It was in 1998 when two teams of astronomers by study of
distant supernova discovered that the expansion of the universe is speeding up
instead of slowing down. As the Einstein proved with his theory of General
Relativity, gravity is a force to cause cosmic expansion to slow down. It is the
general relativity theory that helps astrophysics calculates astronomical phenomena
such as black holes, neutron stars and quasars. The general theory of
relativity concerns about the gravitational force and according to classical
mechanics moving entities cannot accelerate with respect to each other but they
do when they are in free fall state. Then it was Einstein who suggested that space-time
is curved in 1915. Cosmologists in the Dark Energy Survey observatory say
either 75% of the universe contains of dark energy or there exist an extra
gravitational force opposite to the attractive gravity of ordinary matter or
even we need a new theory of gravity on cosmic scales.

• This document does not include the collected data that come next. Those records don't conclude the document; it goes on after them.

(* ===== verification/AuthExamples.v ===== *)
(** * A run of the authenticator

    An instance of the cryptography and a small deployment: the administrator
    signs in, invites a colleague, who accepts and mistypes a password until
    the source is locked; the theorems of AuthProps.v applied to it. *)
From stdpp Require Import base gmap strings list sorting.
From Stdlib Require Import ZArith Lia.
From Stdlib Require Strings.String.
From S2P Require Import Prelude GoStrings AuthData Auth AuthInv AuthProps.

Open Scope Z_scope.

(** ** Running operations *)

#[export] Instance fresh_dec `{!AuthEnv} op d : Decision (fresh op d).
Proof. destruct op; simpl; apply _. Defined.

Section exec.
Context `{!AuthEnv} (cfgPath cfgEmail cfgPassword : string).

Fixpoint exec (ops : list (Z * operation)) (now : Z) (a : LocalAuthenticator) : option (Z * LocalAuthenticator) :=
  match ops with
  | [] => Some (now, a)
  | (now1, op) :: ops =>
      if decide (now <= now1 /\ fresh op (dir a)) then
        match perform cfgPath cfgEmail cfgPassword op now1 a with
        | Some a1 => exec ops now1 a1
        | None => None
        end
      else None
  end.

Lemma exec_run ops now a now' a' :
  exec ops now a = Some (now', a') -> run cfgPath cfgEmail cfgPassword now a ops now' a'.
Proof.
  revert now a. induction ops as [|[now1 op] ops IH]; intros now a; simpl; [intros [= <- <-]; constructor|].
  case_decide as Hd; [|done]. destruct (perform _ _ _ op now1 a) as [a1|] eqn:Ep; [|done]. intros He.
  econstructor; [tauto|tauto|exact Ep|]. by apply IH.
Qed.
End exec.

(** ** The deployment *)

#[export] Instance sample_auth : AuthEnv.
Proof.
  refine {| bcrypt_generate _ p := Some ("$2a$" +:+ p); bcrypt_compare h p := String.eqb h ("$2a$" +:+ p);
    sha256_hex t := "sha:" +:+ t; memberQuota _ n := bool_decide (n < 10); auth_file := sessionData;
    encode_file sd := sd; decode_file sd := Some sd |}.
  - intros salt p h [= <-]. by apply String.eqb_eq.
  - intros salt p h [= <-]. unfold bcrypt_hashed, HasPrefix. simpl. by destruct p.
  - done.
  - done.
Defined.

Definition path : string := "/var/lib/anubis/sessions.json".
Definition email : string := "Admin@example.com".
Definition password : string := "Correct-Horse-1".

Definition fallback : LocalAuthenticator :=
  MkAuth (MkDirectory ∅ ∅ ∅ "" "" ∅ ∅) (MkAttempts ∅ ∅ ∅) "" "" ∅ None.

Definition state0 : LocalAuthenticator :=
  match NewLocalAuthenticator path email password "salt" "id-admin" None (1000 * second) with
  | inr a => a
  | inl _ => fallback
  end.

Definition after (ops : list (Z * operation)) (now : Z) (a : LocalAuthenticator) : Z * LocalAuthenticator :=
  default (0, fallback) (exec path email password ops now a).

Lemma after_run ops now a :
  bool_decide (is_Some (exec path email password ops now a)) = true ->
  run path email password now a ops (after ops now a).1 (after ops now a).2.
Proof.
  rewrite bool_decide_eq_true. unfold after. intros [[t x] E]. rewrite E. simpl. by apply exec_run.
Qed.

(** The administrator as its session authenticates it. *)
Definition admin : User := MkUser "id-admin" email "Administrator" RoleOwner "default" 0 "" false.

Definition invite : operation := OpInvite (Some admin) "bob@example.com" RoleEditor "id-inv" "ticket" SaveOk.
Definition redeem : operation := OpAccept "sha:ticket" "Bob" false "" "$2a$Battery-Staple-2" "id-bob" SaveOk.
Definition login (em pw token : string) : operation :=
  OpLogin (normalizeEmail em) ("$2a$" +:+ pw) "10.0.0.1" "id-new" token SaveOk SaveOk.
Definition failed : operation := OpFail "bob@example.com" "10.9.9.9" SaveOk.

Definition opening : list (Z * operation) :=
  [(1001 * second, OpCheck "admin@example.com" "10.0.0.1"); (1001 * second, login email password "t-admin");
   (1002 * second, invite)].
Definition state1 : LocalAuthenticator := (after opening (1000 * second) state0).2.

Definition joining : list (Z * operation) :=
  opening ++ [(1010 * second, redeem); (1020 * second, login "bob@example.com" "Battery-Staple-2" "t-bob");
    (1030 * second, failed); (1031 * second, failed); (1032 * second, failed); (1033 * second, failed)].
Definition state2 : LocalAuthenticator := (after joining (1000 * second) state0).2.

Lemma reached_by ops now :
  bool_decide (is_Some (exec path email password ops (1000 * second) state0)) = true ->
  (after ops (1000 * second) state0).1 = now ->
  reached path email password now (after ops (1000 * second) state0).2.
Proof.
  intros H <-. exists "salt", "id-admin", (1000 * second), state0, ops. split; [done|].
  split; [by vm_compute|by apply after_run].
Qed.

(** ** The theorems on the run *)

Lemma email_ok : normalizeEmail email <> "".
Proof. by vm_compute. Qed.
Lemma password_ok : password <> "".
Proof. done. Qed.
Lemma path_ok : path <> "".
Proof. done. Qed.

Lemma reached1 : reached path email password (1002 * second) state1.
Proof. apply reached_by; by vm_compute. Qed.

Lemma reached2 : reached path email password (1033 * second) state2.
Proof. apply reached_by; by vm_compute. Qed.

Lemma directory_well_formed_witness :
  dir_ok (dir state2) /\ (forall e, lookupCredential state2 e = passwordHashForLocked (dir state2) e).
Proof. apply (directory_well_formed path email password email_ok password_ok (1033 * second)). exact reached2. Defined.

Lemma tables_bounded_witness : (size (tokens (dir state2)) <= maxSessions)%nat /\ size (tokens (dir state2)) = 2%nat.
Proof.
  split; [|by vm_compute]. pose proof (tables_bounded path email password email_ok password_ok (1033 * second) state2 reached2) as Hb.
  exact (proj1 Hb).
Defined.

(** A restart a day later finds the accounts and no session. *)
Definition restarted : LocalAuthenticator :=
  match NewLocalAuthenticator path email password "salt2" "id-x" (file state2) (90000 * second) with
  | inr a => a
  | inl _ => fallback
  end.

Lemma restart_restores_witness :
  dir restarted = revived (90000 * second) (dir state2) /\ credIndex restarted = credIndex state2.
Proof.
  apply (restart_restores path email password email_ok password_ok (1033 * second) state2 (90000 * second) "salt2" "id-x").
  - exact reached2.
  - by vm_compute.
  - by vm_compute.
  - by vm_compute.
Defined.

Definition later : list (Z * operation) :=
  [(1010 * second, redeem);
   (1011 * second, OpUpdateMember (Some admin) "id-admin" (MkUpdate (Some RoleViewer) None None) SaveOk);
   (1012 * second, OpRestart "salt3" "id-y")].
Definition state3 : LocalAuthenticator := (after later (1002 * second) state1).2.

Lemma workspaces_keep_owner_witness : owned (dir state1) "default" /\ owned (dir state3) "default".
Proof.
  assert (owned (dir state1) "default") as Ho.
  { exists "id-admin". eexists. split; [by vm_compute|]. by split. }
  split; [exact Ho|].
  apply (workspaces_keep_owner path email password email_ok password_ok (1002 * second) state1 later
    (after later (1002 * second) state1).1 state3 "default").
  - exact path_ok.
  - exact reached1.
  - apply after_run. by vm_compute.
  - exact Ho.
Defined.

Definition state1' : LocalAuthenticator := default fallback (perform path email password redeem (1010 * second) state1).

Lemma roles_within_authority_witness :
  (exists R, manages redeem (dir state1) "default" R /\ within (membership (dir state1) "id-bob" "default") R /\
     within (membership (dir state1') "id-bob" "default") R) \/
  (exists actor io, redeem = OpDeleteUser (Some actor) "id-bob" io /\ actor_is_admin (dir state1) actor = true) \/
  (exists em name src io, redeem = OpProvision em name src "id-bob" io /\ "default" = "default" /\
     membership (dir state1) "id-bob" "default" = None /\ membership (dir state1') "id-bob" "default" = Some RoleViewer).
Proof.
  apply (roles_within_authority path email password email_ok password_ok (1002 * second) state1 (1010 * second)).
  - exact reached1.
  - by vm_compute.
  - by vm_compute.
  - by vm_compute.
  - by vm_compute.
  - by vm_compute.
Defined.

Definition accepted : LocalAuthenticator * (auth_error + Member) :=
  accept_finish state1 "sha:ticket" "Bob" false "" "$2a$Battery-Staple-2" "id-bob" (1002 * second) SaveOk.
Definition bob : Member :=
  MkMember "id-bob" "bob@example.com" "Bob" RoleEditor "default" SourceLocal false false false (1002 * second) (1002 * second) None.
Definition afterwards : list (Z * operation) := [(1003 * second, OpRestart "salt4" "id-z"); (1004 * second, OpCleanup SaveOk)].

Lemma invitation_redeemed_once_witness :
  AcceptInvitation (after afterwards (1002 * second) accepted.1).2 "ticket" "Eve" "Another-Pass-3" "id-eve" "salt"
    (1005 * second) SaveOk = ((after afterwards (1002 * second) accepted.1).2, inl ErrInvalidInvitation).
Proof.
  apply (invitation_redeemed_once path email password email_ok password_ok (1002 * second) state1 "sha:ticket" "Bob" false ""
    "$2a$Battery-Staple-2" "id-bob" SaveOk accepted.1 bob afterwards (after afterwards (1002 * second) accepted.1).1).
  - exact reached1.
  - by vm_compute.
  - by vm_compute.
  - apply after_run. by vm_compute.
  - repeat constructor; done.
  - done.
Defined.

Definition besieged : list (Z * operation) :=
  [(1040 * second, OpFail "bob@example.com" "10.8.8.8" SaveOk); (1050 * second, OpRestart "salt5" "id-w");
   (1060 * second, OpCheck "bob@example.com" "10.9.9.9"); (1070 * second, login email password "t-two")].
Definition locked_out : LocalAuthenticator :=
  recordFailedAttemptFrom state2 (normalizeEmail "bob@example.com") "10.9.9.9" (1033 * second) SaveOk.
Definition state4 : LocalAuthenticator := (after besieged (1033 * second) locked_out).2.

Lemma locked_source_refused_witness :
  exists remaining, 0 < remaining /\
    LoginFrom state4 " BOB@Example.com " "Battery-Staple-2" "10.9.9.9" "id-n" "t-n" (1900 * second) SaveOk SaveOk =
      (state4, inl (ErrLocked remaining)).
Proof.
  apply (locked_source_refused path email password email_ok password_ok (1033 * second) state2 "bob@example.com" "10.9.9.9"
    (MkAttempt 4 (1033 * second) 0) SaveOk besieged (after besieged (1033 * second) locked_out).1).
  - exact path_ok.
  - exact reached2.
  - by vm_compute.
  - by vm_compute.
  - by vm_compute.
  - by vm_compute.
  - by vm_compute.
  - done.
  - apply after_run. by vm_compute.
  - repeat constructor; by vm_compute.
  - by vm_compute.
  - by vm_compute.
Defined.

Now a group of scientists from Fermilab and collaborations
of the U.S. Department of Energy (DOE) created a 570 megapixel camera after
eight years of hard work. This camera called the Dark Energy Camera and based
on the National Science Foundation’s Cerro Tololo Inter-American Observatory in
Chile. The aim of creating this powerful telescope is to observe light from
over 100,000 galaxies up to 8 billion light years away and to find why the
universe speeding up rather than slowing due to gravity? The cosmologists will
use this super powerful camera to study dark energy, galaxy clusters and
supernovae. In the next five years this camera will create detailed color
images of one-eighth of the sky, or 5,000 square degrees and help scientists to
discover over 300 million galaxies, 100,000 galaxy clusters and 4,000 supernovas.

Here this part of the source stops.